* Information provided
◇ ◇ ◇
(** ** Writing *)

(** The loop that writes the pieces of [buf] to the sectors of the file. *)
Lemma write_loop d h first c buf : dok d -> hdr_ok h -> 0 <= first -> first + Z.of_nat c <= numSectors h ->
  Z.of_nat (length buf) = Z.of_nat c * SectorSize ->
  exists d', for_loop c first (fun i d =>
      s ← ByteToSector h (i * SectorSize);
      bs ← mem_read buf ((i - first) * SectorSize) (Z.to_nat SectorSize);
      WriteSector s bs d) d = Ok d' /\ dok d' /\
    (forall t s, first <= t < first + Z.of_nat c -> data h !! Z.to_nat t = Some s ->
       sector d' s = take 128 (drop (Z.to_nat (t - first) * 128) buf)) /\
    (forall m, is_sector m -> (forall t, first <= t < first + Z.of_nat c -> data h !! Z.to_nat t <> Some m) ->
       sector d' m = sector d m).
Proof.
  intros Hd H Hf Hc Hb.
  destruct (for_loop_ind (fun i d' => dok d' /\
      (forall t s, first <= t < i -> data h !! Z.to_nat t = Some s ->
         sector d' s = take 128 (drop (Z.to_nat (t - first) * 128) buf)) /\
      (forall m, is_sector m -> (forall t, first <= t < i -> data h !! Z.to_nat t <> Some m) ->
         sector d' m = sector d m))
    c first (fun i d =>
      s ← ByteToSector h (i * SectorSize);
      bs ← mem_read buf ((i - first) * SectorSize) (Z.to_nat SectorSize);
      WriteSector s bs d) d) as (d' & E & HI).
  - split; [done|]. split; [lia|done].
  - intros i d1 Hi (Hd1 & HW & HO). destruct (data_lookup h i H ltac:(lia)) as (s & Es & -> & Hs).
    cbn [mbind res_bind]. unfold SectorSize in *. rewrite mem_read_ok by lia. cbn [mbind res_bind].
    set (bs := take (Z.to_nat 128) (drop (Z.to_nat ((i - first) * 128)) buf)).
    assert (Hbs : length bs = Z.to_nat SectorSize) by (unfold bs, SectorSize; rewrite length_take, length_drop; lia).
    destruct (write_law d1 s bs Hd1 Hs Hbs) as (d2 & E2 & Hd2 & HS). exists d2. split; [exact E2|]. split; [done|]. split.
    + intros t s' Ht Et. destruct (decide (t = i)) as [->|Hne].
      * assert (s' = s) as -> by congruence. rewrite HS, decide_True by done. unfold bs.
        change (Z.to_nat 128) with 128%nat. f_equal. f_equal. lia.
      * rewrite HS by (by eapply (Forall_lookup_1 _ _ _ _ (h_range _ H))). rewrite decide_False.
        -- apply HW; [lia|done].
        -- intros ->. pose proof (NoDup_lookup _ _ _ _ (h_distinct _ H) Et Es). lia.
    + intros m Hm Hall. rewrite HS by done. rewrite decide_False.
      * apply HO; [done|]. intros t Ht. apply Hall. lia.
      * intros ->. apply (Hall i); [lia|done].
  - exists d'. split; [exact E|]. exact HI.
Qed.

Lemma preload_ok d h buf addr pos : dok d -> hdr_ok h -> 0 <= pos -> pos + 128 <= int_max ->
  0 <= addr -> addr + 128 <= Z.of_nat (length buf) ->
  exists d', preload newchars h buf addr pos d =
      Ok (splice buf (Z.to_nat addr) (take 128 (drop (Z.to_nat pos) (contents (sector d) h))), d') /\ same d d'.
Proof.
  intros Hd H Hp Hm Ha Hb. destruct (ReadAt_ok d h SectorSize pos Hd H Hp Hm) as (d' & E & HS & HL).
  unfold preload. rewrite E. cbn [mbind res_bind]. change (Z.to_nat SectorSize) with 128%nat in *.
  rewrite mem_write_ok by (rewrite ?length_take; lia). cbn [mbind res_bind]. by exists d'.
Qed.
◇ ◇ ◇
* Problem requirements
Your answer should be a single number: the count of lines in the listing that hold "rewrite".

* Task answer
7